Amis Taiwanese politician

Sra Kacaw (born 16 December 1956), also known by the name Jeng Tian-tsair (鄭天財 (Zhèng Tiāncái)), is an Amis Taiwanese lawyer and politician.

==Early life and education==
Sra Kacaw, an Amis, was born in Hualien County and studied law at National Taiwan University.

==Political career==
Sra Kacaw has served as vice minister of the Council of Indigenous Peoples.
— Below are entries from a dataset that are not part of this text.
(* ===== verification/ClsUpdate.v ===== *)
(** * Changing a classifier (lib/classifier.c: insertion, replacement, removal, destruction)

    What the functions do to a ring, then to a table, then to the classifier, in terms of the
    representation of Classifier.v; and the properties of the classifier. *)
From Stdlib Require Import Sorted.
From S2P Require Import Prelude Hash Hmap DList Flow ClsRule Classifier.

Local Open Scope Z_scope.

#[local] Opaque flow_hash flow_wildcards_hash flow_equal flow_wildcards_equal flow_wildcards_is_catchall.

(** ** Frames *)

(** Nothing about the rules [qs] changes. *)
Definition same_for (s s' : cls_state) (qs : list nat) : Prop :=
  forall q, q ∈ qs -> rule_heap s' !! q = rule_heap s !! q /\ link_heap s' !! q = link_heap s !! q.

Lemma in_place_frame s s' qs wc f x : same_for s s' qs -> x.1 ∈ qs -> in_place s wc f x -> in_place s' wc f x.
Proof. intros H Hx [H1 H2 H3 H4 H5]. split; try done. by rewrite (proj1 (H _ Hx)). Qed.

Lemma chain_frame s s' wc c : same_for s s' (ptrs c.2) -> chain_ok s wc c -> chain_ok s' wc c.
Proof.
  intros H [H1 H2 [H3 H4] H5]. split; [|done| |done].
  - rewrite Forall_forall in *. intros x Hx. eapply in_place_frame; [done|by apply list_elem_of_fmap_2|by apply H1].
  - split; [done|]. eapply dseg_frame; [|done]. intros q Hq. by apply H.
Qed.

Lemma chains_frame s s' wc cs : same_for s s' (ptrs (concat (snd <$> cs))) -> Forall (chain_ok s wc) cs -> Forall (chain_ok s' wc) cs.
Proof.
  intros H Hf. rewrite Forall_forall in *. intros c Hc. eapply chain_frame; [|by apply Hf].
  intros q Hq. apply H. apply list_elem_of_fmap in Hq as (x & -> & Hx). apply list_elem_of_fmap_2, elem_concat. by exists c.
Qed.

Lemma tab_frame s s' tb : same_for s s' (ptrs (tab_rules tb)) -> table_heap s' !! tb_ptr tb = table_heap s !! tb_ptr tb ->
  tab_ok s tb -> tab_ok s' tb.
Proof.
  intros H Ht [(h & [H1 H2 H3] & Et) Hw Hn]. split; [|done|done]. exists h. split; [|by rewrite Ht]. split; [done| |done].
  by eapply chains_frame.
Qed.

(** ** A ring and a new rule *)

(** The place of a rule in a ring, and the rule of the same priority that it replaces. *)
Fixpoint chain_put (x : prule) (ch : list prule) : list prule :=
  match ch with
  | [] => [x]
  | y :: ch' =>
      if priority_of y <=? priority_of x
      then x :: (if priority_of x =? priority_of y then ch' else y :: ch')
      else y :: chain_put x ch'
  end.

Definition replaced (x : prule) (ch : list prule) : option nat := fst <$> head (filter (fun y => priority_of y = priority_of x) ch).

(** The two outcomes of the scan. *)
Lemma chain_put_split x ch : descending ch ->
  (exists l1 y l2, ch = l1 ++ y :: l2 /\ (forall z, z ∈ l1 -> priority_of x < priority_of z) /\ priority_of y <= priority_of x
     /\ chain_put x ch = l1 ++ x :: (if priority_of x =? priority_of y then l2 else y :: l2)
     /\ replaced x ch = if priority_of x =? priority_of y then Some y.1 else None)
  \/ ((forall z, z ∈ ch -> priority_of x < priority_of z) /\ chain_put x ch = ch ++ [x] /\ replaced x ch = None).
Proof.
  unfold replaced. induction 1 as [|y l Hs IH Hf]; [right; split; [by intros ? ?%not_elem_of_nil|done]|]. cbn [chain_put].
  rewrite Forall_forall in Hf. destruct (Z.leb_spec (priority_of y) (priority_of x)) as [Hle|Hgt].
  - left. exists [], y, l. split_and!; [done|by intros ? ?%not_elem_of_nil|done|done|].
    destruct (Z.eqb_spec (priority_of x) (priority_of y)) as [E|Hne]; [by rewrite filter_cons_True|].
    rewrite filter_cons_False by lia. destruct (filter _ l) as [|z k] eqn:E; [done|].
    assert (z ∈ z :: k) as Hz by left. rewrite <- E in Hz. apply list_elem_of_filter in Hz as [Hz Hin]. specialize (Hf _ Hin). lia.
  - rewrite filter_cons_False by lia. destruct IH as [(l1 & z & l2 & -> & H1 & H2 & H3 & H4)|(H1 & H2 & H3)].
    + left. exists (y :: l1), z, l2. split_and!; [done| |done|by rewrite H3|done]. intros w [->|Hw]%elem_of_cons; [done|by apply H1].
    + right. split_and!; [|by rewrite H2|done]. intros w [->|Hw]%elem_of_cons; [done|by apply H1].
Qed.

Lemma chain_put_elem x ch y : y ∈ chain_put x ch -> y = x \/ y ∈ ch.
Proof.
  induction ch as [|z ch IH]; cbn [chain_put]; [rewrite list_elem_of_singleton; tauto|].
  destruct (priority_of z <=? priority_of x); [destruct (priority_of x =? priority_of z)|]; set_solver.
Qed.

Lemma chain_put_descending x ch : descending ch -> descending (chain_put x ch).
Proof.
  induction 1 as [|y l Hs IH Hf]; cbn [chain_put]; [by repeat constructor|]. rewrite Forall_forall in Hf.
  destruct (Z.leb_spec (priority_of y) (priority_of x)); [destruct (Z.eqb_spec (priority_of x) (priority_of y))|].
  - constructor; [done|]. apply Forall_forall. intros z Hz. specialize (Hf _ Hz). lia.
  - constructor; [constructor; [done|by apply Forall_forall]|]. apply Forall_forall. intros z [->|Hz]%elem_of_cons; [lia|].
    specialize (Hf _ Hz). lia.
  - constructor; [done|]. apply Forall_forall. intros z [->|Hz]%chain_put_elem; [lia|by apply Hf].
Qed.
He was elected to the Legislative Yuan in January 2012 as a representative of the Lowland Aborigine district, and was reelected in 2016. Shortly after taking office for his first term, Sra Kacaw joined residents of Xiulin, Hualien to protest Taipower's construction of a well and nuclear waste storage site in the area. He coauthored an amendment to the Mountain Slope Conservation and Utilization Act in 2012 that led to criticism from many aboriginal rights groups. The act contained a clause that mandated how long an aborigine was to keep their land before legally selling it. Kao Chin Su-mei, Kung Wen-chi, and Sra Kacaw, along with Chien Tung-ming, Liao Kuo-tung, and Lin Cheng-er, all aborigines, believed that the five-year ownership period mandated in the law was discriminatory and irrelevant, as the law already stated that all aboriginal land could only be sold to another aborigine. Later that year, Sra Kacaw criticized the Executive Yuan's proposal to help Taiwanese businesses hire foreign workers, stating that the policy would lessen job opportunities for aborigines. He supported an amendment to the Criminal Procedural Act that passed in January 2013, mandating that aborigines always appear with their lawyers when being questioned by prosecutors and in all court appearances. was one of many Kuomintang legislators fined in February 2013, because he had abstained from many votes after members of the legislative body approved a pay cut for themselves. He has worked to pass legislation making more social housing available to aborigines.

In late August 2024, Sra Kacaw's legislative office and residence were searched as part of an investigation into corruption. He was released on bail after questioning. In December 2025, the Taipei District Prosecutors' Office indicted Sra Kacaw on charges of corruption, alleging that he had received NT$7.11 million in bribes between 2020 and 2023.